Ever heard of viruses exploiting buffer overflows to make arbitrary code execution? One cause of that can be a clever optimisation that noticed that the only way the check fails is when some UB is happening. Since UB "never happens", the check is dead code and can be removed. And if the compiler noticed after it got past error reporting, you may not even get a warning.

You still get the vulnerability, though.

> UB is just the shield for developers who wrote a bug to hide behind to avoid admitting they had a bug.

C is what it is, and we live with it. Still, it would be unreasonable to say that the amount of UB it harbours isn't absolutely ludicrous. It's like asking children to cross a poorly mapped minefield and blame them when they don't notice a subtle cue and blow themselves up.

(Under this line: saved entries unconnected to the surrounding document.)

Definition LeaseTTL (c : Config) : Z :=
  if 0 <? LeaseTTL_ c then LeaseTTL_ c
  else match requestBudget c with
  | Some budget => addDuration budget leaseTTLHeadroom
  | None => unboundedRequestLeaseTTL
  end.
End Schema.

(** ** Defaults and variables (env.go) *)
Module Env.
Import Classifier.
Definition defaultAddr : string := ":8080".
Definition defaultShutdownGrace : Z := 15 * second.
Definition defaultRedisAddr : string := "".
Definition defaultAccessLogQueue : Z := 4096.
Definition defaultMaxAttempts : Z := 3.
Definition defaultAttemptTimeout : Z := 30 * second.
Definition defaultOverallDeadline : Z := 60 * second.
Definition defaultBackoffInitial : Z := 100 * millisecond.
Definition defaultBackoffMax : Z := 2 * second.
Definition defaultRetryBudgetCap : Z := 64.
Definition defaultRetryBudgetMin : Z := 3.
Definition defaultCacheTTL : Z := 60 * second.
Definition defaultCacheCapacity : Z := 1024.
Definition defaultCircuitThreshold : Z := 5.
Definition defaultCircuitCooldown : Z := 30 * second.
Definition defaultCircuitProbe : Z := 5 * second.
Definition defaultCircuitSlowRatio : float := Finite (1 # 2).
Definition defaultStreamTimeout : Z := 10 * minute.
Definition defaultReconcileEvery : Z := minute.
Definition defaultProbeInterval : Z := 30 * second.
Definition defaultProbeTimeout : Z := 5 * second.
Definition defaultProbeThreshold : Z := 2.
Definition maxCacheCapacity : Z := Z.shiftl 1 18.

Also, UBSan is not enough. I ran some of my code unde ASan, MSan, and UBSan, and the TIS interpreter still found a couple things. And I'm talking about pathologically straight-line code where once you test for all input sizes you have 100% code path coverage.

> Signed integer overflow is defined behavior, that's not UB.

The C99 standard explicitly states that left shift is undefined on negative integers, as well as signed integers when the result overflows. I had to get around that one personally by replacing x<<n by x(1<<n) on carry propagation code.

Strangely enough I cannot find explicit mentions of signed integer overflow for regular arithmetic operators, but apparently the C++ standard has an explicit mention: https://stackoverflow.com/questions/16188263/is-signed-integ...

> Also platform specific behavior is something the standard doesn't define - that's why it was UB in the first place.*

One point I was making is, compiler writers didn't get that memo. They treat any UB as fair game for their optimisers. It doesn't matter that signed integer overflow was UB because of portability, it still "never happens".